## Task objective
For the material below, return exactly the lines starting at the one holding "let len := (HIGH_WATER_HEADER_LEN" and ending at the one holding "tx_local_origin := tx_local_origin st;", counting both as part of the range.
··· Exercise material
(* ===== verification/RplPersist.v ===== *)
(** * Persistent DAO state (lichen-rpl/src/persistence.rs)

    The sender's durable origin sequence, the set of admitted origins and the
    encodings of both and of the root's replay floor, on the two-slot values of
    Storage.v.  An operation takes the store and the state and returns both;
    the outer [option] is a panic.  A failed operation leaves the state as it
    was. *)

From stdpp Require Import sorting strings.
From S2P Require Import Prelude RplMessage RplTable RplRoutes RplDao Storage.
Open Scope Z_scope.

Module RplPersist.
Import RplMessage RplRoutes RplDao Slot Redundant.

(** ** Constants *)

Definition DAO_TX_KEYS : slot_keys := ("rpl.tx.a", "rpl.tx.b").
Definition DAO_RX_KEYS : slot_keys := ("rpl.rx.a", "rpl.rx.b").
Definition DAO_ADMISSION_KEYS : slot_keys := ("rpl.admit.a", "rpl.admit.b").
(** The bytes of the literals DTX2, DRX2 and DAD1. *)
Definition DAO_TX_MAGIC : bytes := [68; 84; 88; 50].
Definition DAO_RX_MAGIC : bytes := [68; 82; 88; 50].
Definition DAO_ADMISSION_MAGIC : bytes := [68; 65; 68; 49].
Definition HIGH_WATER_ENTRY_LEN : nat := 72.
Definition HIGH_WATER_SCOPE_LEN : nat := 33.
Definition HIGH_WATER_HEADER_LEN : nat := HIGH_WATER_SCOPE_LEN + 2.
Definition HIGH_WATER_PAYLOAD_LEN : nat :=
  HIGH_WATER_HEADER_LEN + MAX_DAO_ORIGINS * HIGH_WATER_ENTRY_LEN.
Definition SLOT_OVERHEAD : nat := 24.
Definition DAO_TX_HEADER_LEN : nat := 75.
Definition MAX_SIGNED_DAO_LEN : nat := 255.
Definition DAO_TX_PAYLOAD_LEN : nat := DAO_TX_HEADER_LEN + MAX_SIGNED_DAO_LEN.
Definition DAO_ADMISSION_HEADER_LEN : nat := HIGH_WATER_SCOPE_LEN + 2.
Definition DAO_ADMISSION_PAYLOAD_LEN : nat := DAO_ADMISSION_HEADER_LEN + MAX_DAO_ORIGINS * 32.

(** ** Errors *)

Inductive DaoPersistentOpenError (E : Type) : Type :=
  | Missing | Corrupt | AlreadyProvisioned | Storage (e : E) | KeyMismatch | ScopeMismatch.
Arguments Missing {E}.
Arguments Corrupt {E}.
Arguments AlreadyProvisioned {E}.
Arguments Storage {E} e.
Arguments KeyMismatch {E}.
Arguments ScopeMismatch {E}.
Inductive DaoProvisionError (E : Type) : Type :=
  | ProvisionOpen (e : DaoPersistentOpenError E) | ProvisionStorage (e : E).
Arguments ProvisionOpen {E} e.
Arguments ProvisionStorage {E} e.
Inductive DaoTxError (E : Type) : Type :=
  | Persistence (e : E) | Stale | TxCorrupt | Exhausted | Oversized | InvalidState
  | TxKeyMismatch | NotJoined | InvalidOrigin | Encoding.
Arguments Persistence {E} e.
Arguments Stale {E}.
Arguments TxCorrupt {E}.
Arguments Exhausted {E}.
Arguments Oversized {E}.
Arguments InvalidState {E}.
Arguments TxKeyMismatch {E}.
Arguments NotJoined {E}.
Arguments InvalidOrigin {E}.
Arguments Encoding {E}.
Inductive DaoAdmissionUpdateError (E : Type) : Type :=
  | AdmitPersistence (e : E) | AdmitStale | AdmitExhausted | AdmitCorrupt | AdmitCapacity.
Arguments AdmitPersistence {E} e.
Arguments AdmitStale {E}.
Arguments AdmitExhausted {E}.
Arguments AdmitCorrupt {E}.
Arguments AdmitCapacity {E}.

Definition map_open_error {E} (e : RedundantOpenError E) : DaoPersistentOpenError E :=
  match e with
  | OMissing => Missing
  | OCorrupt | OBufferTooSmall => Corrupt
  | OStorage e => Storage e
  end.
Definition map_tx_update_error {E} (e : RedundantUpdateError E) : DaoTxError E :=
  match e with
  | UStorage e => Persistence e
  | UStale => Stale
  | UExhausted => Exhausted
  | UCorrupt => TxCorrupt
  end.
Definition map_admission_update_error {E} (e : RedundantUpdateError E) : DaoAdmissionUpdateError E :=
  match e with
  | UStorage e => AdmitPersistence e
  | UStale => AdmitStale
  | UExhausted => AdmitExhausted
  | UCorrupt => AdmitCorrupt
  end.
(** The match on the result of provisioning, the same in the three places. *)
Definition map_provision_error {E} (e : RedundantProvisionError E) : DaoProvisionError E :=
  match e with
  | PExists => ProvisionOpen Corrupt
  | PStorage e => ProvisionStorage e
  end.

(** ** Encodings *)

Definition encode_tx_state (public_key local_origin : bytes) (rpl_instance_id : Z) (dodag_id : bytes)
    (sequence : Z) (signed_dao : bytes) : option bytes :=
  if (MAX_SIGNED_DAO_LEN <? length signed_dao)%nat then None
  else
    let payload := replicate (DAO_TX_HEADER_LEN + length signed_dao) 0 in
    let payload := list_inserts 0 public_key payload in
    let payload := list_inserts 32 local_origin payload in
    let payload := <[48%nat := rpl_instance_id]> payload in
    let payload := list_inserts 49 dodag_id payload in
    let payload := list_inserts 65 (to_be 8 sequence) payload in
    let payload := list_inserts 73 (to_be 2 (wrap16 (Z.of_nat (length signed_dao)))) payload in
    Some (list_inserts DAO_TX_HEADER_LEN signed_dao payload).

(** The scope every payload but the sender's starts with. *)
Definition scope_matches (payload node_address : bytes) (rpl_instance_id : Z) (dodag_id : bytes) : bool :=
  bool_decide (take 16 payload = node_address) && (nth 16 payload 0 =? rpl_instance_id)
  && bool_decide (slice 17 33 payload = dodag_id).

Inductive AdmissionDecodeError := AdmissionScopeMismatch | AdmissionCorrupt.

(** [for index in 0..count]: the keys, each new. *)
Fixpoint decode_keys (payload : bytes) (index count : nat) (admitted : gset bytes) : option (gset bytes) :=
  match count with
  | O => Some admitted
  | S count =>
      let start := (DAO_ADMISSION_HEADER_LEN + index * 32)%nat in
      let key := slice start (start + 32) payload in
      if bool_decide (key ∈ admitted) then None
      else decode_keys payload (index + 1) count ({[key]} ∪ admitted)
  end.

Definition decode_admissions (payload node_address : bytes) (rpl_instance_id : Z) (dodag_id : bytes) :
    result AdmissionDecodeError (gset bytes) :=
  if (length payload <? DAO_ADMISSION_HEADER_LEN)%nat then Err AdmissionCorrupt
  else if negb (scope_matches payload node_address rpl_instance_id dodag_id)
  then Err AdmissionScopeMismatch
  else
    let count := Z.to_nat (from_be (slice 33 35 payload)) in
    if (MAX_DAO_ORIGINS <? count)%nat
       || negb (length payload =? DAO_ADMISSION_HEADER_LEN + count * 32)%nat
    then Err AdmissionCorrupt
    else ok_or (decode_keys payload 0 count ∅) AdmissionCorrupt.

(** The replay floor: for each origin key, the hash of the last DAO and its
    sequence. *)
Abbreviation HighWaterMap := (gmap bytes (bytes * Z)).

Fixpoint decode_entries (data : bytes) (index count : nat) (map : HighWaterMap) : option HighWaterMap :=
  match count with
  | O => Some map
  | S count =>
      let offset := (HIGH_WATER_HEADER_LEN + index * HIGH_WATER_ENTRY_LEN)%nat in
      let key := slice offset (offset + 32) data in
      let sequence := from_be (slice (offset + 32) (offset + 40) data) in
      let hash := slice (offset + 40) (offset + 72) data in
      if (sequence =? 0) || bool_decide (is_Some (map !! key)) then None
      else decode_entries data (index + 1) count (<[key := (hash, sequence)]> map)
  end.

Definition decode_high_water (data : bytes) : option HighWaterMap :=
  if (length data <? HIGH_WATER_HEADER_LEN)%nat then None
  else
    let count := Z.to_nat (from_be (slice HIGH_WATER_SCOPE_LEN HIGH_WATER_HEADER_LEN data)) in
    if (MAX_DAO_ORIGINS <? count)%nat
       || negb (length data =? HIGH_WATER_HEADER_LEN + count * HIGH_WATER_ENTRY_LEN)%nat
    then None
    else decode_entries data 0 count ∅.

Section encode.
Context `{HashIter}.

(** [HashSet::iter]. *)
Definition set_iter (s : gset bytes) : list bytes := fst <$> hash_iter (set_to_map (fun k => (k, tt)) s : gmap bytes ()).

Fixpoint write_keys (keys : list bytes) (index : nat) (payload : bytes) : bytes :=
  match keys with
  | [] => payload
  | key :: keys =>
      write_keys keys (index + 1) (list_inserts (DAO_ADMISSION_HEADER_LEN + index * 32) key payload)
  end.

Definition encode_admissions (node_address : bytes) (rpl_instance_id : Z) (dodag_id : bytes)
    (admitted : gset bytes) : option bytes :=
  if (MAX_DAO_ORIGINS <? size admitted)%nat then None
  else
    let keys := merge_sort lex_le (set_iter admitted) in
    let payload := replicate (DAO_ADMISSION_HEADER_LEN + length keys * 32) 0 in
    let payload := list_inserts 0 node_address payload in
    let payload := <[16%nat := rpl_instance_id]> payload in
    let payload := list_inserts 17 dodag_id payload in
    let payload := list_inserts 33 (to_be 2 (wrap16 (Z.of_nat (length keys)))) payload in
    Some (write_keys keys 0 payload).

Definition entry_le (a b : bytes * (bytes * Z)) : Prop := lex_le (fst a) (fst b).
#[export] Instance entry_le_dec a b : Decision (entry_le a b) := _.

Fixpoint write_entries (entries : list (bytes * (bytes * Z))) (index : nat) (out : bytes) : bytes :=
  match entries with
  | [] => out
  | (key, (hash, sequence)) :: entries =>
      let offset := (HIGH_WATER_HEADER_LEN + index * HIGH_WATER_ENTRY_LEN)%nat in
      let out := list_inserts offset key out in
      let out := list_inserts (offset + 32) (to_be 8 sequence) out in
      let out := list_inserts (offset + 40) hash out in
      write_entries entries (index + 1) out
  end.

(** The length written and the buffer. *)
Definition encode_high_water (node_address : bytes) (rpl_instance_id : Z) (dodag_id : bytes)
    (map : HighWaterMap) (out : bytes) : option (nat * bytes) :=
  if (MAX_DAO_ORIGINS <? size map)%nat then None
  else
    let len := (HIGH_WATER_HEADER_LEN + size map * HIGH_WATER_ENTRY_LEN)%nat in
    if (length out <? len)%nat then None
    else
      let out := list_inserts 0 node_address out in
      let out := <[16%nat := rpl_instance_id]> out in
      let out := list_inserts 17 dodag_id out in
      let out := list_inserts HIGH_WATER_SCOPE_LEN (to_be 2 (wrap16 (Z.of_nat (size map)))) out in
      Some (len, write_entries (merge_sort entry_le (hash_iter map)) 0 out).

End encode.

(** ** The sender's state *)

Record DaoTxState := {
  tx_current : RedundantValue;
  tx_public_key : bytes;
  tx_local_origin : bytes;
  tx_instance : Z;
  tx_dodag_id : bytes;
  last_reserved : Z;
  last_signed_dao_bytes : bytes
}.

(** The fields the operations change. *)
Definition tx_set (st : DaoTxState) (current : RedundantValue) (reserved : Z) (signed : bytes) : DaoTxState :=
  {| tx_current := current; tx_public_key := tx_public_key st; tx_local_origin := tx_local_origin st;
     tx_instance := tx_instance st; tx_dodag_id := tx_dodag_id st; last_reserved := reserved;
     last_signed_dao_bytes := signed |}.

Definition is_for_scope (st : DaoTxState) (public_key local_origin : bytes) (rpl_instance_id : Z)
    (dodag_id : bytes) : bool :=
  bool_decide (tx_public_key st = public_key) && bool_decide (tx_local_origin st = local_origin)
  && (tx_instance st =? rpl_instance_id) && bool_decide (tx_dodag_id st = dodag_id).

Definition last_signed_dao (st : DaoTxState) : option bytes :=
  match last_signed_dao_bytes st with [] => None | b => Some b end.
······
··· Exercise material
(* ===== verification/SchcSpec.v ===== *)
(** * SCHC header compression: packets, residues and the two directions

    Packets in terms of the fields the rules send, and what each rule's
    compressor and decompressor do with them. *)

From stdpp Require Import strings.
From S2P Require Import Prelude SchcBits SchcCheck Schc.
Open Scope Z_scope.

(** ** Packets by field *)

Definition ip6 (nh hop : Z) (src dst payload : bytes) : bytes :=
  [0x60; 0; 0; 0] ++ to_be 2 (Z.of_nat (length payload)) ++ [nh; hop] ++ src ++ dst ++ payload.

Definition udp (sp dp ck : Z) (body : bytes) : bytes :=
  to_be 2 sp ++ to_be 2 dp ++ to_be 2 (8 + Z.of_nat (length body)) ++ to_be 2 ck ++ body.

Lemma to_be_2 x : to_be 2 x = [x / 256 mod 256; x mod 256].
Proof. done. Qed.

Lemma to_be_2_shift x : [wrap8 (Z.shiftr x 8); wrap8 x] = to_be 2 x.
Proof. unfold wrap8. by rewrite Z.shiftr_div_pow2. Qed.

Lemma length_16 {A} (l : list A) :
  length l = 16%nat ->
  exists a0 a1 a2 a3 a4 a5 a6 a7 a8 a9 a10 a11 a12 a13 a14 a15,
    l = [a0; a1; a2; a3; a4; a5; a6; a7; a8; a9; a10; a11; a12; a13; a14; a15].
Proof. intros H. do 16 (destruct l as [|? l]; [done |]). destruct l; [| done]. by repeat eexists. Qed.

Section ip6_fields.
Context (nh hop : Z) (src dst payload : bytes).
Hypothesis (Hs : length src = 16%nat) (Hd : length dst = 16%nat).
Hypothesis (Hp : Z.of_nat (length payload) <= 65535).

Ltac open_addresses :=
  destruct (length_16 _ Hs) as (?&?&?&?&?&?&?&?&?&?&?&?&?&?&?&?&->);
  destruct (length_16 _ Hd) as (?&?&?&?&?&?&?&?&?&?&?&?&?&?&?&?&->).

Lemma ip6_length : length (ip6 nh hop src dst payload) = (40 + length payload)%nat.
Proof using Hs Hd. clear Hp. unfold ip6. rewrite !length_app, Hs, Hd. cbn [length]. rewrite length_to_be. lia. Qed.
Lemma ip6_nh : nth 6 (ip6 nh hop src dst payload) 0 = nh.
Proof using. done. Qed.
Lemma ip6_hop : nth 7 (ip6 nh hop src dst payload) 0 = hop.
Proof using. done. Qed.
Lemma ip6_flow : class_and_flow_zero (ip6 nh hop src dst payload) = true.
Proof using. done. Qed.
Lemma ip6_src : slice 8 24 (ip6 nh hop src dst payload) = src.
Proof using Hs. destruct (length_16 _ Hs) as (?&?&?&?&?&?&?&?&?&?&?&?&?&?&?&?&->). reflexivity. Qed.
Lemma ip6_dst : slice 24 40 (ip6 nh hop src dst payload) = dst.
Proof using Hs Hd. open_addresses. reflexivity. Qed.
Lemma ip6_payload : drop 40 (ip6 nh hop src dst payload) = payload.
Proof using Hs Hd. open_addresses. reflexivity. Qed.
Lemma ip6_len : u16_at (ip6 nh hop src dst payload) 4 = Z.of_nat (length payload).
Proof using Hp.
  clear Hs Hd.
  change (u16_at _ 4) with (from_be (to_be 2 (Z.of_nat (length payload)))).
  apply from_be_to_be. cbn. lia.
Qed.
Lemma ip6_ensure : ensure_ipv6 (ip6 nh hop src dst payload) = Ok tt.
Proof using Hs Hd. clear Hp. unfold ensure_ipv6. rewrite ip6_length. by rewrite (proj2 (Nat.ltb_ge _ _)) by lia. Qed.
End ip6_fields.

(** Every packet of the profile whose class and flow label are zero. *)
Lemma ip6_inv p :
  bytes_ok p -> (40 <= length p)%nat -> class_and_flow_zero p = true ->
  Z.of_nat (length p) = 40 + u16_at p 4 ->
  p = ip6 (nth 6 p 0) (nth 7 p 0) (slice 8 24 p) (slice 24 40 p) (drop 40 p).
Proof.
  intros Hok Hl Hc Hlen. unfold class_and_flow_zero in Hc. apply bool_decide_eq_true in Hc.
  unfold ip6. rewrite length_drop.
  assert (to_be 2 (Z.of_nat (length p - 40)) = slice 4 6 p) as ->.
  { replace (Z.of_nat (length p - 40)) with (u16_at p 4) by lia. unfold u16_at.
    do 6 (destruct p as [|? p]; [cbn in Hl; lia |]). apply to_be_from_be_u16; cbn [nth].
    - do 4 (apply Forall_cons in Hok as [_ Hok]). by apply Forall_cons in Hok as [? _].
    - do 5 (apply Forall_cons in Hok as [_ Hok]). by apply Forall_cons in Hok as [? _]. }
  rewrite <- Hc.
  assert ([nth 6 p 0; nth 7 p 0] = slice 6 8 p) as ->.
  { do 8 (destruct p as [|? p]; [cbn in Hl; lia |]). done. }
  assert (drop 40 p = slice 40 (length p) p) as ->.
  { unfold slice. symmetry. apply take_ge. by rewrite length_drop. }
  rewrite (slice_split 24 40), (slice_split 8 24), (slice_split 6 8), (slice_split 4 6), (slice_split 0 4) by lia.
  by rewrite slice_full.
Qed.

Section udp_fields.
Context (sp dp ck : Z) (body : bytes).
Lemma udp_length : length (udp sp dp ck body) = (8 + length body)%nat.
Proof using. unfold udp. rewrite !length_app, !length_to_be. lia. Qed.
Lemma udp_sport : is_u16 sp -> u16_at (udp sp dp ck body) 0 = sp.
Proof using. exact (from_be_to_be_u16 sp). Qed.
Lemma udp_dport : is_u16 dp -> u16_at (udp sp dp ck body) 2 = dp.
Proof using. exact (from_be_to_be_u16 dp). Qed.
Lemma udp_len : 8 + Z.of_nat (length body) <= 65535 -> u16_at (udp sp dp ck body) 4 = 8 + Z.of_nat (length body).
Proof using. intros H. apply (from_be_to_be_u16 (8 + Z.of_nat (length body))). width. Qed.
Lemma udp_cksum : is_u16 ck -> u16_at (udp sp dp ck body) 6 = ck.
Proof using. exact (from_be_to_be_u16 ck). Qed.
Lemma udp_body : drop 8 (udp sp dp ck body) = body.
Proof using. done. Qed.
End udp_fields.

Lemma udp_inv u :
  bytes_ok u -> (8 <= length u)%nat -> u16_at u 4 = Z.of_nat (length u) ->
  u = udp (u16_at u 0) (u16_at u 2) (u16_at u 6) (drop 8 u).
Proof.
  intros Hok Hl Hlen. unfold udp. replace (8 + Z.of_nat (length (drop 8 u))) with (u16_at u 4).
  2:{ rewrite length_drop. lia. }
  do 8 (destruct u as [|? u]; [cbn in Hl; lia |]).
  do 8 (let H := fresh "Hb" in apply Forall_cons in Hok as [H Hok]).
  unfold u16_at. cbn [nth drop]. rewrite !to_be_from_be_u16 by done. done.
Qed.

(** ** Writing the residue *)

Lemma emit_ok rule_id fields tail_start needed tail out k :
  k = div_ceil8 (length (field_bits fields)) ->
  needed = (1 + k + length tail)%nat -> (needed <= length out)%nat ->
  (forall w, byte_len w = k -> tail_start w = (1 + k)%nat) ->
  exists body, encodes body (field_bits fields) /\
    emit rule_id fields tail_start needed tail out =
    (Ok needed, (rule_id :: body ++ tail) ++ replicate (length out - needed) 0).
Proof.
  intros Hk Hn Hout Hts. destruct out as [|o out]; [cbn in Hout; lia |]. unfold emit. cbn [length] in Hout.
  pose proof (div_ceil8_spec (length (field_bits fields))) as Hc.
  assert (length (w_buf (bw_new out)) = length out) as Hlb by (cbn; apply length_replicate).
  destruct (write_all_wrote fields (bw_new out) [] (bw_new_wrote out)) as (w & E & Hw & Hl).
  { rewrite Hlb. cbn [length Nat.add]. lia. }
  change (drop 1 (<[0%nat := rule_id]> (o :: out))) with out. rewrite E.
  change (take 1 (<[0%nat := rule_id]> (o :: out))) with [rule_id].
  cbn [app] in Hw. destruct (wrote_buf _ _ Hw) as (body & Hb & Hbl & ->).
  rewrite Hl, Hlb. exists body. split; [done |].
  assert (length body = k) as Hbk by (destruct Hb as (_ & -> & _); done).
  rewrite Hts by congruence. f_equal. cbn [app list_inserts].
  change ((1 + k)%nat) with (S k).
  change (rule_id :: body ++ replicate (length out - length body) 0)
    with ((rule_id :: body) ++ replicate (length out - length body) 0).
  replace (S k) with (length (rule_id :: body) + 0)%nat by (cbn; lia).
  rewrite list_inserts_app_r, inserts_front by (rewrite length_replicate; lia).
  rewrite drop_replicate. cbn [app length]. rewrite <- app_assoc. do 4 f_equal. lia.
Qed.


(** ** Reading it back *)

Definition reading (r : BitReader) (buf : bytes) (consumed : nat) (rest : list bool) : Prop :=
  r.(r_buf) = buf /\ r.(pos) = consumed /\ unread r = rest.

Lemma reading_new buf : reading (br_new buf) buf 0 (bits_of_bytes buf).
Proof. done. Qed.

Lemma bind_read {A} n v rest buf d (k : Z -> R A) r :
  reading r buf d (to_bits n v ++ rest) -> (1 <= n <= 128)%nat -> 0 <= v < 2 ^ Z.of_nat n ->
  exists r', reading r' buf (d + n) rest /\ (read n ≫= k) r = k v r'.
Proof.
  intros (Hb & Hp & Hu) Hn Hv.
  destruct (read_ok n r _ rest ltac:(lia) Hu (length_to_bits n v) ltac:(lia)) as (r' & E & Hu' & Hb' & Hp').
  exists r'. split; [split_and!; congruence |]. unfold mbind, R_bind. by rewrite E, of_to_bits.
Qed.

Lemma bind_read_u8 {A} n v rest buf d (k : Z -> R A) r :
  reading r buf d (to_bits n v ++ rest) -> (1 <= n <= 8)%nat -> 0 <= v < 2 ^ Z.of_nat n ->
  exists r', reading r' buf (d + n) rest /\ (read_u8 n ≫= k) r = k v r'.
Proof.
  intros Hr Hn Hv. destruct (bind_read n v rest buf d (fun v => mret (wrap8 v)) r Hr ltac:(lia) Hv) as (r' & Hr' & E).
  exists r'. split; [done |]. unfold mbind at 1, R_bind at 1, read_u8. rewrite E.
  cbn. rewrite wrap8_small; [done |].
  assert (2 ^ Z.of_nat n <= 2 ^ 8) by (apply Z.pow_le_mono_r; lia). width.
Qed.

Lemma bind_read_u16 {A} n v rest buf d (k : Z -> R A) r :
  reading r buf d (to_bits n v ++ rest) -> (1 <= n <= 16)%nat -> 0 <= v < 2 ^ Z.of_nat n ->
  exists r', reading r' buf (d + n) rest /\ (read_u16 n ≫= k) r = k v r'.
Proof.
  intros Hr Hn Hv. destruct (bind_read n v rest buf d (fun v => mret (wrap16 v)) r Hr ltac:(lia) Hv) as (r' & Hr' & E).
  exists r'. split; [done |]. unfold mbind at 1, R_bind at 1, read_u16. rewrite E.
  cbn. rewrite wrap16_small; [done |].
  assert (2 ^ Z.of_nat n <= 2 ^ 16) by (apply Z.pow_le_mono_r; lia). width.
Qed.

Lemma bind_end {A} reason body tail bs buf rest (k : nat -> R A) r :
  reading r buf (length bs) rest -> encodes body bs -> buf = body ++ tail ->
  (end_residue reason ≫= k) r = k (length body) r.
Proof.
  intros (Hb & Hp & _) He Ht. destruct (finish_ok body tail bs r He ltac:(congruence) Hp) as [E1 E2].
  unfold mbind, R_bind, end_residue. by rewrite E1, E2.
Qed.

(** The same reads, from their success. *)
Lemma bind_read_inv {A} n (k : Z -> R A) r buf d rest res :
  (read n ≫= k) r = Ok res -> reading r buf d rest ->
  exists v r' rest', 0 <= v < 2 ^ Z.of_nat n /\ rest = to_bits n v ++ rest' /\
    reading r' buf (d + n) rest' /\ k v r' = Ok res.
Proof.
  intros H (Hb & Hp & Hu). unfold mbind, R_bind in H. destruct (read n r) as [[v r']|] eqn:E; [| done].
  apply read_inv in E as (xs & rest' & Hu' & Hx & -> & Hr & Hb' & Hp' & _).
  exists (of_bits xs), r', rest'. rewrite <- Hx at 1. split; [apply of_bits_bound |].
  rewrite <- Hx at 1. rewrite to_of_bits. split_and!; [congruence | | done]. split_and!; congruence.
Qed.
······
## Output for this exercise
    let len := (HIGH_WATER_HEADER_LEN + size map * HIGH_WATER_ENTRY_LEN)%nat in
    if (length out <? len)%nat then None
    else
      let out := list_inserts 0 node_address out in
      let out := <[16%nat := rpl_instance_id]> out in
      let out := list_inserts 17 dodag_id out in
      let out := list_inserts HIGH_WATER_SCOPE_LEN (to_be 2 (wrap16 (Z.of_nat (size map)))) out in
      Some (len, write_entries (merge_sort entry_le (hash_iter map)) 0 out).

End encode.

(** ** The sender's state *)

Record DaoTxState := {
  tx_current : RedundantValue;
  tx_public_key : bytes;
  tx_local_origin : bytes;
  tx_instance : Z;
  tx_dodag_id : bytes;
  last_reserved : Z;
  last_signed_dao_bytes : bytes
}.

(** The fields the operations change. *)
Definition tx_set (st : DaoTxState) (current : RedundantValue) (reserved : Z) (signed : bytes) : DaoTxState :=
  {| tx_current := current; tx_public_key := tx_public_key st; tx_local_origin := tx_local_origin st;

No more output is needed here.